In recent years I have had the opportunity, along with Graham Alexander of the University of the Witwatersrand, to conduct field studies on Puff Adders (Bitis arietans). Puff Adders are widespread and abundant African vipers that are unfortunately responsible for a number of medically-important envenomations each year. Our field studies, combined with the ongoing work of Xavier Glaudas, Tony Phelps and others, have provided fantastic insights to the daily lives of Puff Adders. Our understanding of Puff Adder biology has grown sufficiently to now provide the scientific basis for the kind of story told by Jackson in Katie of the Sonoran Desert. As such, and given that the vast majority of Africa’s 1.1 billion human inhabitants occur within the distribution of B. arietans, I propose the production of a Katie-esque book for Africa with a Puff Adder in the leading role.

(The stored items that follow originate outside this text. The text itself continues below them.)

Lemma runtime_step_ok op r r' : runtime_ok r → runtime_step op r = Some r' → runtime_ok r'.
Proof.
  intros [H1 H2 H3 H4 H5] Hstep. destruct op; simpl in Hstep.
  - destruct (rt_factory r) eqn:Hf; try done. simplify_eq. unfold _stream_factory_start.
    destruct (rt_cancelled r) eqn:Hc; constructor; simpl; naive_solver.
  - destruct (rt_call_task r) eqn:Hcall; try done. simplify_eq.
    constructor; simpl; [done|done|done| |]; intros Hf; [by rewrite Hf in H4; specialize (H4 eq_refl)|].
    destruct (H5 Hf) as (? & ? & _). congruence.
  - destruct (rt_factory r) eqn:Hf; try done. unfold _stream_factory_resume in Hstep.
    destruct (rt_call_task r) as [| |env|] eqn:Hcall; simplify_eq; constructor; simpl; try done.
    + by destruct (rt_cancelled r).
    + destruct (rt_cancelled r) eqn:Hc; [done|]. intros _. exists env. naive_solver.
  - simplify_eq. unfold _cancel_leg_runtime. destruct (rt_cancelled r) eqn:Hc; [by constructor; rewrite ?Hc|].
    specialize (H1 eq_refl). constructor; simpl; [done| | | |].
    + destruct (rt_envelope r) as [[]|]; lia.
    + intros _. by destruct (rt_call_task r).
    + intros Hf. by rewrite (H4 Hf).
    + intros Hf. destruct (H5 Hf) as (env & Hcall & Henv & _). exists env. rewrite Hcall Henv.
      split_and!; [done|done|]. intros _ ->. lia.
Qed.

Lemma runtime_run_ok ops r r' : runtime_ok r → runtime_run ops r = Some r' → runtime_ok r'.
Proof.
  revert r. induction ops as [|op ops IH]; intros r Hok Hrun; simpl in Hrun; [by simplify_eq|].
  apply bind_Some in Hrun as (r1 & Hstep & Hrun). eapply IH; [|done]. by eapply runtime_step_ok.
Qed.

(** Whatever happens to a leg, its upstream is told to stop at most once, never
    before it is cancelled, and exactly once when a stream it is reading is
    cancelled; a cancelled leg has no call in flight. *)
Theorem leg_cancelled_once ops r :
  runtime_run ops new_runtime = Some r →
  rt_cancel_calls r ≤ 1 ∧ (rt_cancelled r = false → rt_cancel_calls r = 0) ∧
  (rt_cancelled r = true → rt_call_task r ≠ CallRunning) ∧
  (rt_cancelled r = true → rt_factory r = FStreaming → rt_envelope r = Some true → rt_cancel_calls r = 1).
Proof.
  intros Hrun. assert (runtime_ok r) as [H1 H2 H3 H4 H5]; [by eapply runtime_run_ok; [|done]; constructor; naive_solver|].
  split_and!; [done|done|done|]. intros Hc Hf He. destruct (H5 Hf) as (env & _ & Henv & Hone).
  apply Hone; congruence.
Qed.

Lemma leg_cancelled_once_witness :
  match runtime_run [OpPull; OpReturn true; OpResume; OpCancel; OpCancel] new_runtime with
  | Some r => rt_cancel_calls r ≤ 1
  | None => False
  end.
Proof.
  destruct (runtime_run _ _) as [r|] eqn:Hr; [|done]. by destruct (leg_cancelled_once _ _ Hr).
Defined.

(** A leg that is cancelled after its call has returned, and before its generator
    resumes, keeps its upstream: the callback of the envelope is never called. *)
Theorem cancel_misses_returned_call :
  ∃ r, runtime_run [OpPull; OpReturn true; OpCancel; OpResume; OpCancel] new_runtime = Some r ∧
    rt_envelope r = Some true ∧ rt_cancelled r = true ∧ rt_factory r = FEnded ∧ rt_cancel_calls r = 0.
Proof. by eexists. Qed.

(** *** Leg ids *)

Lemma race_leg_id_index i j a b : race_leg_id i a = race_leg_id j b → i = j.
Proof.
  unfold race_leg_id. rewrite !sapp_cons !sapp_nil_l. intros [= H].
  assert (∀ n t, take_digits (str_of_N n +:+ String "-" t) = (str_of_N n, String "-" t)) as Ht.
  { intros n t. apply take_digits_all; [apply str_of_N_digits|]. by intros c r [= <- <-]. }
  apply (f_equal take_digits) in H. rewrite !Ht in H. injection H as Hn _.
  apply (f_equal parse_nat) in Hn. rewrite !parse_nat_str_of_N in Hn. injection Hn as Hn. lia.
Qed.

Section legs.
Context (upstream : nat → CompositeLeafSelector → list chunk * stream_end).

Lemma build_leg_id i leaf leg :
  _build_race_leg upstream i leaf = Some leg → leg_id leg = race_leg_id i leaf.
Proof.
  unfold _build_race_leg. intros (h & _ & H)%bind_Some. apply bind_Some in H as (q & _ & H).
  destruct (upstream i leaf). by simplify_eq.
Qed.

Lemma build_legs_ids i children legs id :
  build_race_legs upstream i children = Some legs → id ∈ leg_id <$> legs →
  ∃ j leaf, i ≤ j ∧ id = race_leg_id j leaf.
Proof.
  revert i legs. induction children as [|leaf children IH]; intros i legs H Hin; simpl in H.
  { simplify_eq. by apply elem_of_nil in Hin. }
  apply bind_Some in H as (leg & Hleg & H). apply bind_Some in H as (rest & Hrest & [= <-]).
  rewrite fmap_cons elem_of_cons in Hin. destruct Hin as [->|Hin].
  - exists i, leaf. split; [done|]. by apply build_leg_id.
  - destruct (IH _ _ Hrest Hin) as (j & l & Hj & ->). exists j, l. split; [lia|done].
Qed.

Africa provides some obvious challenges. Primary among these is the low level of literacy among many African communities. Moreover, Africa contains a remarkable number of languages providing a significant challenge to the production of a multilingual book. While English and French are appropriate for most of Africa, smaller languages are diverse: South Africa alone hosts 11 official languages! Nonetheless, if presented at an appropriate level, the book could provide a useful teaching tool for children and adults alike in terms of both conservation and literacy.


Harry Greene initially suggested the use of Katie of the Sonoran Desert as a model for viper conservation.

Jackson, K. & Rowe, N. (2009) Katie of the Sonoran Desert. Arizona-Sonora Desert Museum Press.
Greene, H. W. (2013). Tracks and Shadows: Field Biology as Art. University of California Press.